Below, we will use the same genotype matrix as for PCA, and compute Manhattan distances between all pairs of data points, which is the sum of absolute values of pairwise genotype differences.
gen <- t(matrix(c(1, 0, 2, 0, 2, 0, 2, 1, 1, 1, 0, 1, 0, 2, 1, 2, 1, 1, 1, 1, 1,
0, 1, 0, 2, 0, 1, 1, 0, 2, 1, 2, 0, 1, 0), 5, by = TRUE))
colnames(gen) <- paste0("Ind", 1:5)
rownames(gen) <- paste0("SNP", 1:7)
print(gen)
Ind1 Ind2 Ind3 Ind4 Ind5
SNP1 1 1 1 0 0
SNP2 0 1 2 1 2
SNP3 2 1 1 0 1
SNP4 0 0 1 2 2
SNP5 2 1 1 0 0
SNP6 0 0 1 1 1
SNP7 2 2 1 1 0
my_dist <- dist(t(gen), method = "manhattan", upper = TRUE, diag = TRUE)
my_dist
Ind1 Ind2 Ind3 Ind4 Ind5
Ind1 0 3 7 10 11
Ind2 3 0 4 7 8
Ind3 7 4 0 5 4
Ind4 10 7 5 0 3
Ind5 11 8 4 3 0
Here, we can see that the Manhattan distance between for example individuals one and two is equal to 3 because there are three genotype differences at SNP2, SNP3 and SNP5. Now, we will use the cmdscale function in R that performs the classic / metric MDS. Under the hood this function does an eigen value decomposition of the matrix of pairwise Manhattan distances.
my_mds <- cmdscale(my_dist)
my_mds
A matrix: 5 × 2 of type dbl
Ind1 |
-6.114866 |
0.2977272 |
Ind2 |
-3.077094 |
0.2402932 |
Ind3 |
0.621230 |
-1.7944048 |
Ind4 |
3.723118 |
2.1483083 |
Ind5 |
4.847612 |
-0.8919238 |
Please take a look at the first latent variable in my_mds.

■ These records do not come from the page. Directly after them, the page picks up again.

(** * The task-graph engine of data-workflow ([workflow/tasks/graph.py])

    A shallow embedding of [TaskGraph]: construction ([add],
    [_dereference_depends_aliases], [_link_dependencies], [_load_state]),
    traversal ([iter_graph]), identifier resolution ([get_tasks],
    [subgraph_needed_for]), the state store ([read_from_storage],
    [write_to_storage], [save_state]), the duration estimate
    ([duration_string], [duration_message]) and the scheduler
    ([_run_helper], [run_all], [run_all_out_of_sync]).

    Python objects are modelled as follows.
    - A task object is identified by its position in [task_list] (its
      handle); sets of tasks are [gset handle].
    - An instance method that mutates [self] and may raise is a function
      [S -> S * result A]: the mutation done before a [raise] stays.
    - The classes [Task] and [Resource], the [exceptions] module and the
      Python runtime (set and dict iteration order, [float], [str]) are
      not part of graph.py; they are interfaces (type classes) here. *)

From Stdlib Require Import Ascii.
From Stdlib Require Uint63.
From Stdlib Require Import PrimFloat FloatOps.
From stdpp Require Import base gmap sets list strings pretty.

Local Open Scope string_scope.
Local Open Scope list_scope.
Local Open Scope nat_scope.
Set Warnings "-clear-no-such-hyp".

(** ** Exceptions and the state-and-exception monad *)

Inductive exception : Type :=
| NonUniqueTask (msg : string)
| InvalidTaskDefinition (msg : string)
| ShellError (exit_code : option Z)
| KeyboardInterrupt
| SystemExit (code : Z)
| AttributeError (attr : string)
| IndexError
| TypeError
| ValueError
| KeyError (key : string).

Inductive result (A : Type) : Type :=
| Ok (a : A)
| Raise (e : exception).
Arguments Ok {A} a.
Arguments Raise {A} e.

Definition M (S A : Type) : Type := S → S * result A.

Definition ret {S A} (a : A) : M S A := λ s, (s, Ok a).
Definition raise {S A} (e : exception) : M S A := λ s, (s, Raise e).
Definition bind {S A B} (k : A → M S B) (c : M S A) : M S B :=
  λ s, match c s with
       | (s', Ok a) => k a s'
       | (s', Raise e) => (s', Raise e)
       end.
Definition get {S} : M S S := λ s, (s, Ok s).
Definition modify {S} (f : S → S) : M S unit := λ s, (f s, Ok tt).

#[global] Instance M_ret {S} : MRet (M S) := λ A, @ret S A.
#[global] Instance M_bind {S} : MBind (M S) := λ A B, @bind S A B.

(** [for x in l: body x] *)
Fixpoint for_each {S A} (l : list A) (body : A → M S unit) : M S unit :=
  match l with
  | [] => ret tt
  | x :: l' => body x;; for_each l' body
  end.

(** ** Data model *)

(** A handle is the position of a task in [task_list]. *)
Abbreviation handle := nat (only parsing).

(** [task.depends]: a single identifier (or [None]), a list or a tuple. *)
Inductive depends_value : Type :=
| DependsScalar (d : option string)
| DependsList (ds : list (option string))
| DependsTuple (ds : list (option string)).

(** The declaration record of a task ([task_kwargs], kept as
    [task.yaml_data]). *)
Record Declaration : Type := mkDeclaration {
  decl_creates : string;
  decl_alias : option string;
  decl_depends : depends_value;
  decl_tags : list string;
  decl_command : option string
}.

Record Task : Type := mkTask {
  yaml_data : Declaration;
  creates : string;
  alias : option string;
  depends : depends_value;
  upstream_tasks : gset handle;
  downstream_tasks : gset handle;
  depends_resources : list string;
  creates_resources : list string
}.

Record Resource : Type := mkResource { resource_name : string }.

Record TaskGraph : Type := mkTaskGraph {
  config_path : string;
  task_list : list Task;
  task_dict : gmap string handle;
  resource_dict : gmap string Resource;
  task_durations : gmap string float;
  successful : bool
}.

Definition set_task_list (f : list Task → list Task) (g : TaskGraph) :=
  mkTaskGraph (config_path g) (f (task_list g)) (task_dict g)
    (resource_dict g) (task_durations g) (successful g).
Definition set_task_dict (f : gmap string handle → gmap string handle)
    (g : TaskGraph) :=
  mkTaskGraph (config_path g) (task_list g) (f (task_dict g))
    (resource_dict g) (task_durations g) (successful g).
Definition set_resource_dict
    (f : gmap string Resource → gmap string Resource) (g : TaskGraph) :=
  mkTaskGraph (config_path g) (task_list g) (task_dict g)
    (f (resource_dict g)) (task_durations g) (successful g).
Definition set_task_durations
    (f : gmap string float → gmap string float) (g : TaskGraph) :=
  mkTaskGraph (config_path g) (task_list g) (task_dict g)
    (resource_dict g) (f (task_durations g)) (successful g).

Definition set_depends (d : depends_value) (t : Task) : Task :=
  mkTask (yaml_data t) (creates t) (alias t) d (upstream_tasks t)
    (downstream_tasks t) (depends_resources t) (creates_resources t).
Definition set_upstream (f : gset handle → gset handle) (t : Task) : Task :=
  mkTask (yaml_data t) (creates t) (alias t) (depends t)
    (f (upstream_tasks t)) (downstream_tasks t) (depends_resources t)
    (creates_resources t).
Definition set_downstream (f : gset handle → gset handle) (t : Task) : Task :=
  mkTask (yaml_data t) (creates t) (alias t) (depends t)
    (upstream_tasks t) (f (downstream_tasks t)) (depends_resources t)
    (creates_resources t).
Definition set_resources (d c : list string) (t : Task) : Task :=
  mkTask (yaml_data t) (creates t) (alias t) (depends t)
    (upstream_tasks t) (downstream_tasks t) d c.

(** ** [TaskGraph.add] *)

(** [add]: the task is appended to [task_list] first; then its alias (when
    it has one) and its [creates] are entered in [task_dict], each after a
    check that the key is new. *)
Definition add (task : Task) : M TaskGraph unit :=
  g ← get;
  let h : handle := length (task_list g) in
  modify (set_task_list (λ l, (l ++ [task])%list));;
  (match alias task with
   | Some a =>
       g1 ← get;
       if bool_decide (a ∈ dom (task_dict g1))
       then raise (NonUniqueTask ("task `alias` '" +:+ a +:+ "' is not unique"))
       else modify (set_task_dict (λ d, <[a := h]> d))
   | None => ret tt
   end);;
  g2 ← get;
  if bool_decide (creates task ∈ dom (task_dict g2))
  then raise (NonUniqueTask
                ("task `creates` '" +:+ creates task +:+ "' is not unique"))
  else modify (set_task_dict (λ d, <[creates task := h]> d)).

(** Modelled from the spec: the constructor of [Task] (workflow/tasks/task.py
    is not part of the sources). A task is "created once at
    graph-construction time from a declaration record", keeps the record
    verbatim, starts with no upstream and no downstream link, and is
    connected to the graph through [add]. *)
Definition Task_new (kw : Declaration) : Task :=
  mkTask kw (decl_creates kw) (decl_alias kw) (decl_depends kw) ∅ ∅ [] [].

Definition Task_init (kw : Declaration) : M TaskGraph unit :=
  add (Task_new kw).

(** ** The workspace and the collaborators of the graph *)

(** A CSV file is the list of its rows, a row the list of its cells. *)
Definition csv_row := list string.

(** The part of the outside world the graph reads and writes: the two
    tables under [.workflow] ([None]: the file does not exist), the other
    paths that exist, with their content, and the working directory. *)
Record World : Type := mkWorld {
  state_csv : option (list csv_row);
  duration_csv : option (list csv_row);
  disk : gmap string string;
  cwd : string
}.

Definition set_state_csv (rows : list csv_row) (w : World) : World :=
  mkWorld (Some rows) (duration_csv w) (disk w) (cwd w).
Definition set_duration_csv (rows : list csv_row) (w : World) : World :=
  mkWorld (state_csv w) (Some rows) (disk w) (cwd w).
Definition set_disk (f : gmap string string → gmap string string)
    (w : World) : World :=
  mkWorld (state_csv w) (duration_csv w) (f (disk w)) (cwd w).

(** A graph instance together with the world it runs in. *)
Record Machine : Type := mkMachine { self : TaskGraph; world : World }.

Definition on_self {A} (c : M TaskGraph A) : M Machine A :=
  λ m, let '(g, r) := c (self m) in (mkMachine g (world m), r).
Definition on_world {A} (c : M World A) : M Machine A :=
  λ m, let '(w, r) := c (world m) in (mkMachine (self m) w, r).

(** What graph.py uses of the Python runtime. The iteration order of a
    [set] and of a [dict] is not fixed by the language: [set_iter n s] is
    the order in which the [n]-th iteration of a traversal enumerates [s],
    [dict_items d] the order of [d.iteritems()]; both are only known to
    enumerate every element once. [float_of_string] is [float(s)]
    ([None]: [ValueError]), [str_of_float] the text the CSV writer
    produces for a float. *)
Class PyRuntime : Type := {
  set_iter : nat → gset handle → list handle;
  set_iter_perm : ∀ n s, set_iter n s ≡ₚ elements s;
  dict_items : ∀ {V : Type}, gmap string V → list (string * V);
  dict_items_perm : ∀ {V : Type} (d : gmap string V),
    dict_items d ≡ₚ map_to_list d;
  float_of_string : string → option float;
  str_of_float : float → string;
  os_path_join : string → string → string;
  os_path_dirname : string → string;
  os_path_relpath : string → string → string
}.

(** What graph.py calls on a task and on a resource, and [colors.blue]
    (task.py, the resources package and the colors module are not part of
    the sources). An exception raised by [timed_run] is returned next to
    the state the run left behind. *)
Class Collaborators : Type := {
  Task_id : Task → string;
  Task_name : Task → string;
  is_pseudotask : Task → bool;
  has_tag : Task → string → bool;
  in_sync : Task → Machine → bool;
  timed_run : Task → Machine → Machine * option exception;
  mock_run : Task → Machine → Machine;
  get_current_state : Resource → World → string;
  colors_blue : string → string
}.

(** ** Alias dereferencing *)

Fixpoint find_alias (tasks : list Task) (name : string) : option string :=
  match tasks with
  | [] => None
  | task :: tasks' =>
      if bool_decide (alias task = Some name) then Some (creates task)
      else find_alias tasks' name
  end.

Definition _dereference_alias_helper (g : TaskGraph) (name : option string)
    : option string :=
  match name with
  | None => None
  | Some n => find_alias (task_list g) n
  end.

Interestengly, if you look at the absolute value of the difference between e.g. individuals 1 and 2, it will be close to 3, between individuals 1 and 3 will be nearly 7 etc. This corresponds to the values in the pairwise Manhattan distances in the my_dist matrix above. Therefore, as it was emphasized previously, the point of MDS is to preserve pairwise distances while doing dimension reduction. Finally, let us visualize the 5 individuals in the MDS space and compare it with PCA.
plot(my_mds, xlab = "MDS1", ylab = "MDS2", pch = 16, cex = 5, col = 6:2)
points(my_mds, pch = as.character(5:1))
Overall, this picture looks quite similar to the PCA plot above. This is not suprising since both PCA and MDS are based on very similar principles, and typically agree with each other for real-world datasets.